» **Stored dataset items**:
************

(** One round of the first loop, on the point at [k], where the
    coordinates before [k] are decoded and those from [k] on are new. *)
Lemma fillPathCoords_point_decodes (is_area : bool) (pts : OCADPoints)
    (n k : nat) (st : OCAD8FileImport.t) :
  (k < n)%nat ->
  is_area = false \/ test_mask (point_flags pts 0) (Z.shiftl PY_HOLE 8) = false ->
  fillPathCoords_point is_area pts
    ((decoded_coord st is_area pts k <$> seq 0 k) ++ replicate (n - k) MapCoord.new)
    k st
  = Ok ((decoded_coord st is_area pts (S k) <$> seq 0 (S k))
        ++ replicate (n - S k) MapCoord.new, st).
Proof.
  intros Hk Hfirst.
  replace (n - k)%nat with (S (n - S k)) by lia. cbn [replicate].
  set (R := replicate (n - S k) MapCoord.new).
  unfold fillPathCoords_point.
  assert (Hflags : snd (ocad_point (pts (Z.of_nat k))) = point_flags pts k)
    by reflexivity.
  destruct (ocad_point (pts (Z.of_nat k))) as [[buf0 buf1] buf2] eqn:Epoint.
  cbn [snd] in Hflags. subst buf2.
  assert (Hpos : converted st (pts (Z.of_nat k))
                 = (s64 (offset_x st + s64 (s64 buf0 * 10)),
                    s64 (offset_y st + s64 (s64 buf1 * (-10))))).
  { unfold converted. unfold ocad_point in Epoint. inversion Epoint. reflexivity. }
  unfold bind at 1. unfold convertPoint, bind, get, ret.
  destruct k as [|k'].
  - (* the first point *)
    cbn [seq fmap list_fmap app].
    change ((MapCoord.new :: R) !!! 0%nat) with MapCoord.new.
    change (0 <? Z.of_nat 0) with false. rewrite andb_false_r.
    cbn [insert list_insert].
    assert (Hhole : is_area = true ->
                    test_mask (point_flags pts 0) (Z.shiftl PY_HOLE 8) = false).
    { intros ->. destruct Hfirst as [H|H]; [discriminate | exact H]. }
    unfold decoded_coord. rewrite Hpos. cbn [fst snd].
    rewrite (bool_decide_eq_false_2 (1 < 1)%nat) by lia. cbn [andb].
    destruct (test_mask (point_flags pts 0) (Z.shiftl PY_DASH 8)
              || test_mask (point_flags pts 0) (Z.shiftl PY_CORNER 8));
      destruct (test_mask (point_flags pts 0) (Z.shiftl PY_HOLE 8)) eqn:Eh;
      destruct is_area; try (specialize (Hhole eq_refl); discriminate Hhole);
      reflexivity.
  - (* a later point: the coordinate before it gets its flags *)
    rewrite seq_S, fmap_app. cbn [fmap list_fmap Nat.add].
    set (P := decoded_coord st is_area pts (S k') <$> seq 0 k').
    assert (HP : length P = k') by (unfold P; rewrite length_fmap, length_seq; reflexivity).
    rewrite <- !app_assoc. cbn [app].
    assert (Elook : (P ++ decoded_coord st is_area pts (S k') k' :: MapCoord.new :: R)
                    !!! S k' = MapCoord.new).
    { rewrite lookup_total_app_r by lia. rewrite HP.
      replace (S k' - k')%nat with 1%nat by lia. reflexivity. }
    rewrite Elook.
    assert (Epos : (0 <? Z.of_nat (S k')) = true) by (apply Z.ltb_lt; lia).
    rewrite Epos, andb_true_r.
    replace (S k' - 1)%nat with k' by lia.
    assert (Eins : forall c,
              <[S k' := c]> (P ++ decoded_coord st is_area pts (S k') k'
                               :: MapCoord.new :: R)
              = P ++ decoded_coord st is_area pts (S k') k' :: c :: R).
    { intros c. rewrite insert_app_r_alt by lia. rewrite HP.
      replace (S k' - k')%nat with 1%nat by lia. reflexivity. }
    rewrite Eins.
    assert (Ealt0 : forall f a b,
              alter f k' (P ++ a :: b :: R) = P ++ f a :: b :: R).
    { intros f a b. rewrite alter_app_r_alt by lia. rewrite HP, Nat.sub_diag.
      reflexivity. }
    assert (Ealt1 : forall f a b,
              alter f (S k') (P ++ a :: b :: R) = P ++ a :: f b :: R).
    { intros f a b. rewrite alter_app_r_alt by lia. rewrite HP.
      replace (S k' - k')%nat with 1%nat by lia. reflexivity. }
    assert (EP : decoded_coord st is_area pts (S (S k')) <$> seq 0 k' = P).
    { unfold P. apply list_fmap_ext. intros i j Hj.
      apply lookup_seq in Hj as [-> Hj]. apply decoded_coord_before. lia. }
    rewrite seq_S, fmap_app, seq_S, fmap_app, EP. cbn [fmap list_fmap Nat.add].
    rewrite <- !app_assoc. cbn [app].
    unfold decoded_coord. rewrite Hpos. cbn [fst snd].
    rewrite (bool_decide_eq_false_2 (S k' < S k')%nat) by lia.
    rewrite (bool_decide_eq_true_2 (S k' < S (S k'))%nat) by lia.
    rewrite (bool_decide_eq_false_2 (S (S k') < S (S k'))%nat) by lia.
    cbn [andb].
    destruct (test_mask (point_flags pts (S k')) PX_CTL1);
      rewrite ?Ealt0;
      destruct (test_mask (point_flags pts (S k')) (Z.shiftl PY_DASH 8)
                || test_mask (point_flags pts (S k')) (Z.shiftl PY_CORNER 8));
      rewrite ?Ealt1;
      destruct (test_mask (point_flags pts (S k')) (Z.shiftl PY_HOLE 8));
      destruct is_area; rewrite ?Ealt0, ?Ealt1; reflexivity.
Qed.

************

» **WHAT IS BEING ASKED**: Return, in full, every line of these entries that holds "with".

» **OUTPUT**:
  replace (n - k)%nat with (S (n - S k)) by lia. cbn [replicate].
    change ((MapCoord.new :: R) !!! 0%nat) with MapCoord.new.
    change (0 <? Z.of_nat 0) with false. rewrite andb_false_r.
      replace (S k' - k')%nat with 1%nat by lia. reflexivity. }
    replace (S k' - 1)%nat with k' by lia.
      replace (S k' - k')%nat with 1%nat by lia. reflexivity. }
      replace (S k' - k')%nat with 1%nat by lia. reflexivity. }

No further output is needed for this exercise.